L’attore non ha mai mancato di far sentire la propria opinione, anche attraverso dirette Facebook. E continua ancora ora. Pensa per esempio all’ippodromo («lancio la palla a qualche consigliere comunale, non facciamo morire quello spazio, si può creare lì una città del divertimento creando attività commerciali e posti di lavoro»), e attacca la classe dirigente locale («la politica che ancora oggi abbiamo tende ad evitare l’emancipazione del palermitano»). Per poi aggiungere con una più efficace formula dialettale «i vonnu sciminuti, li vogliono ignoranti, e col voto di scambio, per questo siamo molto indietro e siamo provinciali. Anche dal punto di vista artistico – aggiunge – si vede che siamo indietro. Io ci ho provato, ho fatto due format televisivi che anche dal punto di visto tecnico sono stati impeccabili».
Ma a sei anni di distanza Francesco Benigno se la pone la classica domanda ma cu tu fici fari? «No – risponde deciso – perché innanzitutto qui ho conosciuto l’amore, grazie alla mia meravigliosa compagna Valentina. Finalmente ho potuto stare vicino a mio figlio Giuseppe, che nel frattempo si è sposato ed è diventato papà. A breve poi nascerà un altro nipotino che avrà il mio nome. E poi non sono uno che si abbatte facilmente. Ho deciso di dedicarmi al mio lungometraggio Il colore del dolore, ma farò affidamento su maestranze locali, mentre la città è piena invece di produzioni romane che sfruttano il territorio».
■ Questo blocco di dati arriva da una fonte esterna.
(** A walk that stopped at a slot goes on from there. *)
Lemma wp_create_walked f fuel r : (11 < fuel)%nat -> walked f r -∗ avail -∗
  wp (xas_create alloc xa fuel r.2 true) (fun r => avail ∗ created (f idx) (stored f) r)%I.
Proof.
  iIntros (Hf) "[[[-> %H0] H]|[[%E (%L & H)]|H]] Ha".
  - iApply (wp_create_top with "H Ha"); done.
  - destruct r as [c xas]. simpl in E. subst xas. iDestruct (at_slot_close with "H") as "H". iApply (wp_create_top with "[H] Ha"); [done|done|].
    iApply (xarray_ext with "H"). intros j. by rw upd_same.
  - destruct r as [c xas]. iDestruct (at_node_slot with "H") as (k p) "((%E & %Hp & %Hk) & Hsh & H)". simpl in E. subst xas. cbn [snd fst].
    destruct (node_ne p Hp) as [Hp0 _]. unfold xas_create. cbn [xa_node xa_shift xa_offset state_at]. rw node_not_top // /xas_error /= node_no_error // Hp0.
    wp_ld "Hsh". iDestruct "H" as "(%g & %Hg & Hc & H)". unfold xa_entry. pose proof (digit_range idx k).
    destruct (Z.leb_spec XA_CHUNK_SIZE (digit idx k)); [unfold XA_CHUNK_SIZE in *; lia|]. wp_ld "Hc".
    iApply (wp_wand with "[H Hc Ha]").
    { iApply (wp_create_loop k fuel (state_at p k) c (n_slot p (digit idx k)) p (digit idx k) (f idx) with "[H Hc] Ha");
        [lia|lia|done|done|by apply node_valid|by apply node_no_error| |iExists g; iFrame "Hc H"; done].
      left. unfold slot_of, off_of. simpl. by rw Hp0. }
    iIntros (r) "[$ H]". iApply (created_mono with "Hsh H"). intros v. iIntros "[Hsh HF]". by iApply "HF".
Qed.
Non si può dire che a Benigno manchi la forza di volontà. A marzo, ad esempio, apre la sede dell’associazione culturale Mery per sempre, in piazza XIII Vittime. Un’esperienza che però dura solo sei mesi: «Ho dovuto chiudere perché non ho avuto le attenzioni da parte della giunta comunale, e in città non c’è la cultura di un ufficio ad hoc per il cinema. Sono certamente dispiaciuto, ma sono più forte di prima e lotterò».
Al momento l’attore punta molto sul suo mediometraggio Scintilla, che dopo la proiezione di sabato punta a coinvolgere presidi e docenti di diversi licei ed istituti della città, perché «è una denuncia sociale che tutti i giovani dovrebbero vedere». E per il futuro cosa si prospetta? «Ho provato più volte a convincere Risi a tornare a occuparsi di noi ragazzi fuori, magari raccontando la nostra crescita. Abbiamo tantissima gente che ci vuole bene e che non ci dimentica e vorrebbe vederci di più. Nel caso in cui non dovessi farcela me ne andrò da Palermo e tornerò per le nuove elezioni. Sono sicuro che questa volta il sindaco sarà Ferrandelli. E io sono per il perdono».